I don’t tell this story looking for a pat on the back. I share it because this is what families up and down the country are facing every single day.

 Photo by @gettyimages

To be that smile, at the beginning, in the middle, or at the end of someone’s hardest day.

To hold your hand when you feel like falling apart.
To listen to the things that keep you awake at night.

To be there for the child who just doesn’t feel like they fit in.
Who never gets more than 1 out of 10 on a spelling test.
Who can’t seem to grasp the maths that everyone else “just gets.”
Who’s asking themselves, Why can’t I make friends like they can over there?

The photo shared in this blog was taken two days after we got back from the hospital, when we were told Di had stage 3 breast cancer.

These two kids were resilient, but with everything going on, the pandemic, the uncertainty, it could have tipped them over the edge. It was pushing me to the cliff edge too.

Di and I have always shared the same value:

Give 100 percent, and everything else will follow.

Sometimes you win. Sometimes you lose. But that’s the rollercoaster of life.

We sat the kids down and talked openly about the challenges we were facing.
Yes, we were honest. We were vulnerable.
But they still needed to smile. Still needed to believe things would be OK.

Nobody was isolated, and that’s why our resilience held strong.

And we mustn’t forget the quiet resilience shown every single day in homes across the country.
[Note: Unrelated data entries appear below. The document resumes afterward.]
(** ** [grid], continued *)

(** X16: under the style [default], and with neither [which] nor
    [linestyle] among the caller's keyword arguments, [grid] returns after
    three calls on the resolved axes: [ax.grid] for the major grid with
    dashed lines, [ax.grid] for the minor grid with dotted lines, both with
    the caller's keyword arguments added, and [ax.set_axisbelow(True)].  The
    caller's positional arguments are not passed on. *)
Theorem grid_default_calls (args : list pyval) (ax : option nat) (kw : kwargs)
    (w : World) :
  kw !! "which" = None ->
  kw !! "linestyle" = None ->
  exists g1 g2 w',
    grid "default" args ax kw w = (Ok (PyTuple [g1; g2]), w') /\
    calls_to "grid" (calls w') =
      [(PyAxes (resolve ax w), [],
        <["which" := PyStr "minor"]> (<["linestyle" := PyStr "dotted"]> kw));
       (PyAxes (resolve ax w), [],
        <["which" := PyStr "major"]> (<["linestyle" := PyStr "--"]> kw))]
      ++ calls_to "grid" (calls w) /\
    calls_to "set_axisbelow" (calls w') =
      (PyAxes (resolve ax w), [PyBool true], ∅)
      :: calls_to "set_axisbelow" (calls w).
Proof.
  intros Hw Hl. unfold grid.
  rewrite (bind_ok _ _ _ _ _ (parse_axes_run args ax w)).
  cbv beta iota. rewrite String.eqb_refl.
  erewrite bind_ok by (unfold lift; simpl; rewrite Hw, Hl; reflexivity).
  erewrite bind_ok by apply mpl_call_run.
  erewrite bind_ok by (unfold lift; simpl; rewrite Hw, Hl; reflexivity).
  erewrite bind_ok by apply mpl_call_run.
  erewrite bind_ok by apply mpl_call__run.
  eexists _, _, _. split; [reflexivity | ]. split; reflexivity.
Qed.

Lemma grid_default_calls_witness :
  exists g1 g2 w',
    grid "default" [PyBool true] None {[ "alpha" := PyFloat (1 # 2) ]} demo_world
    = (Ok (PyTuple [g1; g2]), w') /\
    calls_to "grid" (calls w') =
      [(PyAxes (resolve None demo_world), [],
        <["which" := PyStr "minor"]>
          (<["linestyle" := PyStr "dotted"]> {[ "alpha" := PyFloat (1 # 2) ]}));
       (PyAxes (resolve None demo_world), [],
        <["which" := PyStr "major"]>
          (<["linestyle" := PyStr "--"]> {[ "alpha" := PyFloat (1 # 2) ]}))]
      ++ calls_to "grid" (calls demo_world) /\
    calls_to "set_axisbelow" (calls w') =
      (PyAxes (resolve None demo_world), [PyBool true], ∅)
      :: calls_to "set_axisbelow" (calls demo_world).
Proof.
  apply (grid_default_calls [PyBool true] None {[ "alpha" := PyFloat (1 # 2) ]}
           demo_world); reflexivity.
Defined.

(** X17: under the style [default], a caller who passes [which] or
    [linestyle] to [grid] gets a [TypeError], with no call made and the
    world as it was: the wrapper sets both keywords itself. *)
Theorem grid_rejects_own_keywords (args : list pyval) (ax : option nat)
    (kw : kwargs) (w : World) :
  is_Some (kw !! "which") \/ is_Some (kw !! "linestyle") ->
  grid "default" args ax kw w = (Raise TypeError, w).
Proof.
  intros H. unfold grid.
  rewrite (bind_ok _ _ _ _ _ (parse_axes_run args ax w)).
  cbv beta iota. rewrite String.eqb_refl.
  erewrite bind_raise; [reflexivity | ].
  unfold lift. simpl.
  destruct (kw !! "which") as [x | ]; [reflexivity | ].
  destruct H as [[x Hx] | [x Hx]]; [discriminate Hx | ].
  now rewrite Hx.
Qed.

Lemma grid_rejects_own_keywords_witness :
  grid "default" [] None {[ "linestyle" := PyStr "-" ]} demo_world
  = (Raise TypeError, demo_world).
Proof.
  apply (grid_rejects_own_keywords [] None {[ "linestyle" := PyStr "-" ]}
           demo_world).
  right. eexists. reflexivity.
Defined.

(** ** [plot], continued *)

(** X18: under every style but [minimal], [plot] is the wrapped call and
    nothing else: it calls [ax.plot] on the resolved axes with the
    caller's positional and keyword arguments unchanged, returns what the
    call returned, and makes no other call. *)
Theorem plot_plain (style : string) (args : list pyval) (ax : option nat)
    (kw : kwargs) (w : World) :
  style <> "minimal"%string ->
  exists r w',
    plot style args ax kw w = (Ok r, w') /\
    calls w' = Call (PyAxes (resolve ax w)) "plot" args kw r :: calls w.
Proof.
  intros H. unfold plot.
  rewrite (bind_ok _ _ _ _ _ (parse_axes_run args ax w)). cbv beta iota.
  erewrite bind_ok by apply mpl_call_run.
  destruct (String.eqb_spec style "minimal"); [contradiction | ].
  erewrite bind_ok by reflexivity.
  eexists _, _. split; reflexivity.
Qed.

Lemma plot_plain_witness :
  exists r w',
    plot "default" [PyList [PyInt 1; PyInt 2]] None
      {[ "label" := PyStr "data" ]} demo_world = (Ok r, w') /\
    calls w' = Call (PyAxes (resolve None demo_world)) "plot"
                 [PyList [PyInt 1; PyInt 2]] {[ "label" := PyStr "data" ]} r
               :: calls demo_world.
Proof.
  apply (plot_plain "default"). discriminate.
Defined.

Lemma spines_run (a : nat) (first second : string) (ticks : list Q)
    (lo hi : Q) (w : World) :
  exists n',
    when (negb (Nat.eqb (length ticks) 0))
      (let* lo' := index [lo; hi] 0 in
       let* hi' := index [lo; hi] 1 in
       mpl_call_ (PyAxes a) first [PyFloat lo'; PyFloat hi'] ∅ ;;
       mpl_call_ (PyAxes a) second [PyFloat lo'; PyFloat hi'] ∅) w
    = (Ok tt,
       with_log n'
         (match ticks with
          | [] => []
          | _ => [Call (PyAxes a) second [PyFloat lo; PyFloat hi] ∅
                    (PyObj (S (next_obj w)));
                  Call (PyAxes a) first [PyFloat lo; PyFloat hi] ∅
                    (PyObj (next_obj w))]
          end) w).
Proof.
  destruct ticks as [ | t ticks]; simpl.
  - exists (next_obj w). unfold ret. f_equal. apply with_log_nil.
  - eexists. unfold index. simpl.
    erewrite bind_ok by reflexivity.
    erewrite bind_ok by reflexivity.
    erewrite bind_ok by apply mpl_call__run.
    rewrite mpl_call__run.
    rewrite (with_log_nil w) at 1 2 3.
    rewrite !with_log_logged. reflexivity.
Qed.

Lemma calls_to_app (meth : string) (l1 l2 : list event) :
  calls_to meth (l1 ++ l2) = calls_to meth l1 ++ calls_to meth l2.
Proof. unfold calls_to. apply flat_map_app. Qed.

Lemma xminmax_run (a : nat) (m : Q) (w : World) :
  rcParams w !! "axes.xmargin" = Some m ->
  (0 <= m)%Q ->
  _xminmax a w =
  (Ok [minmax_lo (fst (xlim (axes_of w a))) (snd (xlim (axes_of w a))) m;
       minmax_hi (fst (xlim (axes_of w a))) (snd (xlim (axes_of w a))) m], w).
Proof.
  intros Hrc Hm. unfold _xminmax.
  erewrite bind_ok by reflexivity.
  destruct (xlim (axes_of w a)) as [x0 x1]. now apply minmax_run.
Qed.

Lemma yminmax_run (a : nat) (m : Q) (w : World) :
  rcParams w !! "axes.ymargin" = Some m ->
  (0 <= m)%Q ->
  _yminmax a w =
  (Ok [minmax_lo (fst (ylim (axes_of w a))) (snd (ylim (axes_of w a))) m;
       minmax_hi (fst (ylim (axes_of w a))) (snd (ylim (axes_of w a))) m], w).
Proof.
  intros Hrc Hm. unfold _yminmax.
  erewrite bind_ok by reflexivity.
  destruct (ylim (axes_of w a)) as [y0 y1]. now apply minmax_run.
Qed.



(** ** [savefig], continued *)

(** X20: on a figure without axes [savefig] raises [IndexError] at
    [fig.get_axes()[0]]: nothing is laid out, resized or written. *)
Theorem savefig_needs_axes (style mode fname : string) (ucs : bool)
    (kw : kwargs) (w : World) :
  fig_axes w = [] ->
  savefig style mode fname ucs kw w = (Raise IndexError, w).
Proof. apply savefig_no_axes. Qed.

Lemma savefig_needs_axes_witness :
  savefig "default" "poster" "fig" true ∅ empty_figure
  = (Raise IndexError, empty_figure).
Proof.
  apply (savefig_needs_axes "default" "poster" "fig" true ∅ empty_figure).
  reflexivity.
Defined.

(** X21: in every mode but [poster] and [beamer], when [savefig] returns
    the layout has run at the size the figure came with; the file is
    written at that size with [use_canvas_size=False], and at that size
    divided by the width and the height of the first axes otherwise; the
    figure has the size it came with afterwards. *)
Theorem savefig_plain_mode (style mode fname : string) (ucs : bool)
    (kw : kwargs) (w w' : World) (r : pyval) :
  mode <> "poster"%string ->
  mode <> "beamer"%string ->
  savefig style mode fname ucs kw w = (Ok r, w') ->
  exists a rest,
    fig_axes w = a :: rest /\
    layout_sizes (calls w') = fig_size w :: layout_sizes (calls w) /\
    saved_sizes (calls w') =
      (if ucs
       then (fst (fig_size w) / snd (fst (layout w (fig_size w) a)),
             snd (fig_size w) / snd (layout w (fig_size w) a))%Q
       else fig_size w)
      :: saved_sizes (calls w) /\
    fig_size w' = fig_size w.
Proof.
  intros Hp Hb H.
  destruct (savefig_returned style mode fname ucs kw w w' r H)
    as (a & rest & Hfig & _ & Hsize & Hlay & _ & Hsaved).
  assert (Hl : layout_size mode (fig_size w) = fig_size w).
  { unfold layout_size.
    destruct (String.eqb_spec mode "poster"); [contradiction | ].
    destruct (String.eqb_spec mode "beamer"); [contradiction | reflexivity]. }
  rewrite Hl in Hlay, Hsaved.
  exists a, rest. repeat split; assumption.
Qed.

Lemma savefig_plain_mode_witness :
  let w' := snd (savefig "default" "default" "fig" true ∅ demo_world) in
  exists a rest,
    fig_axes demo_world = a :: rest /\
    layout_sizes (calls w') = fig_size demo_world :: layout_sizes (calls demo_world) /\
    saved_sizes (calls w') =
      (fst (fig_size demo_world)
       / snd (fst (layout demo_world (fig_size demo_world) a)),
       snd (fig_size demo_world)
       / snd (layout demo_world (fig_size demo_world) a))%Q
      :: saved_sizes (calls demo_world) /\
    fig_size w' = fig_size demo_world.
Proof.
  apply (savefig_plain_mode "default" "default" "fig" true ∅ demo_world _ PyNone).
  - discriminate.
  - discriminate.
  - reflexivity.
Defined.

(** *** What a computation leaves as it was *)

Section Stable.

Context {X : Type} (f : World -> X).

Lemma stable_ret {A} (a : A) : stable f (ret a).
Proof. intros w r w' H. inversion H. reflexivity. Qed.

Lemma stable_raise {A} (e : exn) : stable f (@raise A e).
Proof. intros w r w' H. inversion H. reflexivity. Qed.

Lemma stable_gets {A} (g : World -> A) : stable f (gets g).
Proof. intros w r w' H. inversion H. reflexivity. Qed.

Lemma stable_modify (g : World -> World) :
  (forall w, f (g w) = f w) -> stable f (modify g).
Proof. intros Hg w r w' H. inversion H. apply Hg. Qed.

Lemma stable_bind {A B} (m : M A) (k : A -> M B) :
  stable f m -> (forall a, stable f (k a)) -> stable f (bind m k).
Proof.
  intros Hm Hk w r w' H. unfold bind in H.
  destruct (m w) as [[a | e] w1] eqn:E.
  - rewrite (Hk a w1 r w' H). exact (Hm w _ w1 E).
  - inversion H; subst. exact (Hm w _ w' E).
Qed.

Lemma stable_when (b : bool) (m : M unit) : stable f m -> stable f (when b m).
Proof. intros H. destruct b; [exact H | apply stable_ret]. Qed.

Lemma stable_for_each {A} (l : list A) (body : A -> M unit) :
  (forall x, stable f (body x)) -> stable f (for_each l body).
Proof.
  intros H. induction l as [ | x l IH]; simpl.
  - apply stable_ret.
  - apply stable_bind; [apply H | intros _; exact IH].
Qed.

Lemma stable_index {A} (l : list A) (i : nat) : stable f (index l i).
Proof.
  unfold index. destruct (l !! i); [apply stable_ret | apply stable_raise].
Qed.

Lemma stable_mpl_call_ (t : pyval) (m : string) (args : list pyval) (kw : kwargs) :
  (forall e n w, f (with_event e (with_next_obj n w)) = f w) ->
  stable f (mpl_call_ t m args kw).
Proof.
  intros Hf w r w' H. rewrite mpl_call__run in H. inversion H; subst.
  apply Hf.
Qed.

End Stable.

(** [savefig] leaves the axes of the figure and the layout engine alone. *)
Lemma savefig_stable {X} (f : World -> X) (style mode fname : string)
    (ucs : bool) (kw : kwargs) :
  (forall e n w, f (with_event e (with_next_obj n w)) = f w) ->
  (forall e w, f (with_event e w) = f w) ->
  (forall s w, f (with_fig_size s w) = f w) ->
  (forall g w, f (with_axes_store g w) = f w) ->
  stable f (savefig style mode fname ucs kw).
Proof.
  intros H1 H2 H3 H4. unfold savefig.
  apply stable_bind; [apply stable_gets | intros l].
  apply stable_bind; [apply stable_index | intros a].
  apply stable_bind; [apply stable_gets | intros s].
  apply stable_bind.
  { apply stable_when. apply stable_bind; [apply stable_gets | intros l'].
    apply stable_for_each. intros b. unfold reduce_ticks.
    apply stable_bind; [apply stable_gets | intros xt].
    apply stable_bind; [apply stable_when, stable_mpl_call_, H1 | intros _].
    apply stable_bind; [apply stable_gets | intros yt].
    apply stable_when, stable_mpl_call_, H1. }
  intros _. apply stable_bind.
  { destruct (String.eqb mode "poster");
      [apply stable_modify; intros; apply H3 | ].
    destruct (String.eqb mode "beamer");
      [apply stable_modify; intros; apply H3 | apply stable_ret]. }
  intros _. apply stable_bind.
  { apply stable_modify. intros w. rewrite H2. apply H4. }
  intros _. apply stable_bind.
  { apply stable_when. apply stable_bind; [apply stable_gets | ].
    intros [[[x0 y0] width] height].
    destruct (_ || _); [apply stable_raise | ].
    apply stable_modify. intros; apply H3. }
  intros _. apply stable_bind; [apply stable_modify; intros; apply H2 | intros _].
  apply stable_bind; [apply stable_modify; intros; apply H3 | intros _].
  apply stable_ret.
Qed.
When our service personnel go away to serve, it’s not just them making sacrifices. It’s the families left behind who carry a different kind of weight, holding everything together, managing the fear, the stress, and the absence, while the rest of the world carries on as normal.

Think of the little boy missing his dad on a Sunday, watching other families head to the park, wondering why he’s not there.

Think of the mum five months into a deployment, with her partner parenting alone and trying to stay strong for everyone else.

Or the dad working 12-hour night shifts in a warehouse, handing over to his partner who’s walking out the door to do a long day on a hospital ward.

They may not call it resilience. But that’s what it is.
Showing up. Staying present. Carrying on when nobody’s clapping.

 Photo by @gettyimagespro

So when we talk about resilience, yes, it’s about digging deep.

But it’s also about the people, the moments, and the words that lift us just enough to keep going, so that people do not feel isolated.

Sometimes that help comes from a mentor.
Sometimes a teammate.
Sometimes a book or a film.
Sometimes from a stranger who doesn’t even realise the impact they’re having.

So, ask yourself:

  • Who might need a quiet word right now?
  • Who’s doubting themselves in silence?
  • Who’s waiting for a little lift that could make all the difference?
  • Who is feeling isolated?

Because when people feel supported, really supported, they don’t just survive.

They grow, they thrive, and they carry others with them.